In trigonometry, parametric formulas allow us to compute the sine and cosine of an angle α based on the tangent of half the angle, α/2.

Parametric formula for sine: $$ \sin \alpha = \frac{2 \tan \frac{\alpha}{2} }{1+ \tan^2 \frac{\alpha}{2} } $$
Parametric formula for cosine: $$ \cos \alpha = \frac{1 - \tan^2 \frac{\alpha}{2} }{1+ \tan^2 \frac{\alpha}{2} } $$

If we introduce the parameter

$$ t = \tan \frac{ \alpha }{ 2 } $$

the formulas can be rewritten in a simpler parametric form:

$$ \sin \alpha = \frac{2 \cdot t }{1+ t^2 } $$ $$ \cos \alpha = \frac{1 - t^2 }{1+ t^2 } $$

The meaning remains unchanged.

Why use parametric formulas?

If you already know the value of the tangent of α/2, these formulas make it easy to find the sine and cosine of the angle α.

Practical example

Let's take the tangent of 45° (π/4 radians):

$$ \tan 45° = 1 $$

Using α/2=45°, we can calculate the sine of α=90° with the parametric sine formula:

$$ \sin \alpha = \frac{2 \cdot \tan \frac{\alpha}{2} }{1+ \tan^2 \frac{\alpha}{2} } $$

$$ \sin 90° = \frac{2 \cdot \tan 45° }{1+ \tan^2 45° } $$

Since tan 45° = 1

$$ \sin 90° = \frac{2 \cdot 1 }{1+ 1 } $$

$$ \sin 90° = \frac{2}{2} $$

$$ \sin 90° = 1 $$

This gives us the sine of 90° starting from the tangent of 45°.

Example 2

Starting again with the tangent of 45° (π/4 radians):

$$ \tan 45° = 1 $$

We can now calculate the cosine of α=90° using the parametric cosine formula with α/2=45°:

$$ \cos \alpha = \frac{1 - \tan^2 \frac{\alpha}{2} }{1+ \tan^2 \frac{\alpha}{2} } $$

$$ \cos 90° = \frac{1 - \tan^2 45° }{1+ \tan^2 45° } $$

Since tan 45° = 1

$$ \cos 90° = \frac{1 - 1 }{1+ 1 } $$

$$ \cos 90° = \frac{0}{2} $$

$$ \cos 90° = 0 $$

We’ve now calculated the cosine of 90° starting from the tangent of 45°.

The proof

Proof of the parametric formula for sine

The sine of an angle a

$$ \sin a $$

can be rewritten in terms of a/2 using the sine doubling formula:

$$ \sin a = 2 \cdot \sin \frac{a}{2} \cos \frac{a}{2} $$

The denominator is 1, which is usually omitted, but here it helps clarify the next steps in the proof.
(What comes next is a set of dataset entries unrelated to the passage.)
Lemma check_order_quota c l :
  sublist (map (fun i : issue => (c, type i)) l) check_order ->
  List.NoDup (map type l) /\ (length l <= quota c)%nat.
Proof.
  intros Hsub.
  assert (Hnd : List.NoDup (map (fun i : issue => (c, type i)) l)).
  { apply NoDup_ListNoDup. eapply sublist_NoDup; [|exact Hsub].
    apply NoDup_ListNoDup, NoDup_check_order. }
  split.
  - apply NoDup_ListNoDup.
    apply (NoDup_fmap_1 (pair c)). rewrite <- list_fmap_compose.
    apply NoDup_ListNoDup, Hnd.
  - rewrite <- (length_map (fun i : issue => (c, type i))). unfold quota.
    apply List.NoDup_incl_length; [exact Hnd|].
    intros e He. apply List.filter_In. split.
    + apply list_elem_of_In. eapply sublist_subseteq; [exact Hsub|].
      apply list_elem_of_In, He.
    + apply in_map_iff in He as (i & <- & _). apply bool_decide_eq_true. reflexivity.
Qed.

(** X3.  Every record in the buckets after [run_analysis] on a fresh
    instance, however the run ends, has an identifier of the catalog
    [ISSUE_SCORES], carries the impact and the effort of its entry, and
    sits in the bucket the entry names as its category; no two records of a
    bucket have the same identifier, and a bucket holds at most as many
    records as there are checks for it (4 critical, 3 high, 3 medium,
    1 low). *)
Theorem issues_follow_the_catalog (today : string)
    (self self' : SEOAuditAutomation) (r : result unit) :
  issues self = no_issues ->
  run_analysis today self = (r, self') ->
  forall c,
    Forall (of_catalog c) (bucket c (issues self')) /\
    List.NoDup (map type (bucket c (issues self'))) /\
    (length (bucket c (issues self')) <= quota c)%nat /\
    quota c = match c with Critical => 4 | High => 3 | Medium => 3 | Low => 1 end%nat.
Proof.
  intros Hfresh Hrun c.
  destruct (run_analysis_buckets of_catalog (data self) (catalog_run_checks _)
              today self r self' eq_refl Hrun c)
    as (emitted & Hsub & HQ & Hperm & _).
  assert (Hp : Permutation (bucket c (issues self')) emitted).
  { rewrite Hperm, Hfresh. destruct c; reflexivity. }
  destruct (check_order_quota c emitted Hsub) as [Hnd Hlen].
  split; [|split; [|split]].
  - eapply Permutation_Forall; [symmetry; exact Hp | exact HQ].
  - eapply Permutation_NoDup; [|exact Hnd].
    apply Permutation_map. symmetry. exact Hp.
  - rewrite (Permutation_length Hp). exact Hlen.
  - destruct c; reflexivity.
Qed.

(** X1.  [run_analysis] never touches the export directory, the file list
    or the loaded tables, and never drops a record: whatever was in a bucket
    is still in it afterwards, whether the run returns or raises. *)
Theorem run_analysis_keeps_tables (today : string) (self : SEOAuditAutomation) :
  let self' := snd (run_analysis today self) in
  export_dir self' = export_dir self /\
  files self' = files self /\
  data self' = data self /\
  forall c i, In i (bucket c (issues self)) -> In i (bucket c (issues self')).
Proof.
  cbv zeta.
  destruct (run_analysis today self) as [r self'] eqn:Hrun. cbn [snd].
  assert (Hframe : export_dir self' = export_dir self /\
                   files self' = files self /\ data self' = data self).
  { destruct (run_analysis_log (data self)) as (r' & log & _ & _ & Hlog).
    rewrite (Hlog today self eq_refl) in Hrun. cbv zeta in Hrun.
    inversion Hrun; subst r' self'. destruct r; repeat split. }
  destruct Hframe as (He & Hf & Hd).
  split; [exact He|]. split; [exact Hf|]. split; [exact Hd|].
  intros c i Hi.
  destruct (run_analysis_buckets (fun _ _ => True) (data self)) with
    (today := today) (self := self) (r := r) (self' := self') (c := c)
    as (emitted & _ & _ & Hperm & _); [| reflexivity | exact Hrun |].
  - destruct (emits_run_checks (data self)) as (r0 & log & Hsig & _ & Hrun0).
    exists r0, log. split; [exact Hsig|]. split; [|exact Hrun0].
    apply List.Forall_forall. intros; exact I.
  - eapply Permutation_in; [symmetry; exact Hperm|].
    apply in_or_app. left. exact Hi.
Qed.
$$ \sin a = \frac{ 2 \cdot \sin \frac{a}{2} \cos \frac{a}{2} }{1} $$

According to the fundamental trigonometric identity, the sum of the squares of sine and cosine equals 1, i.e., sin2(θ) + cos2(θ) = 1.

We can use this identity with the angle a/2 to replace the denominator:

$$ \sin a = \frac{ 2 \cdot \sin \frac{a}{2} \cos \frac{a}{2} }{ \sin^2 \frac{a}{2} + \cos^2 \frac{a}{2} } $$

This expression is equivalent to the previous one.

Now, applying the invariant property of fractions, we divide both the numerator and denominator by cos2(a/2):

$$ \sin a = \frac{ \frac{ 2 \cdot \sin \frac{a}{2} \cos \frac{a}{2} }{ \cos^2 \frac{a}{2} } }{ \frac { \sin^2 \frac{a}{2} + \cos^2 \frac{a}{2} }{ \cos^2 \frac{a}{2} } } $$

Simplifying the cosine in the numerator gives us:

$$ \sin a = \frac{ \frac{ 2 \cdot \sin \frac{a}{2} }{ \cos \frac{a}{2} } }{ \frac { \sin^2 \frac{a}{2} }{ \cos^2 \frac{a}{2} } + 1 } $$

We further simplify the denominator with some algebraic steps:

$$ \sin a = \frac{ \frac{ 2 \cdot \sin \frac{a}{2} }{ \cos \frac{a}{2} } }{ \frac { \sin^2 \frac{a}{2} }{ \cos^2 \frac{a}{2} } + \frac { \cos^2 \frac{a}{2} }{ \cos^2 \frac{a}{2} } } $$

$$ \sin a = \frac{ \frac{ 2 \cdot \sin \frac{a}{2} }{ \cos \frac{a}{2} } }{ \frac { \sin^2 \frac{a}{2} }{ \cos^2 \frac{a}{2} } + 1 } $$

Since the sine-to-cosine ratio is the tangent, we arrive at:

$$ \sin a = \frac{ 2 \cdot \tan \frac{a}{2} }{ \tan^2 \frac{a}{2} + 1 } $$

Thus, we’ve derived the parametric sine formula.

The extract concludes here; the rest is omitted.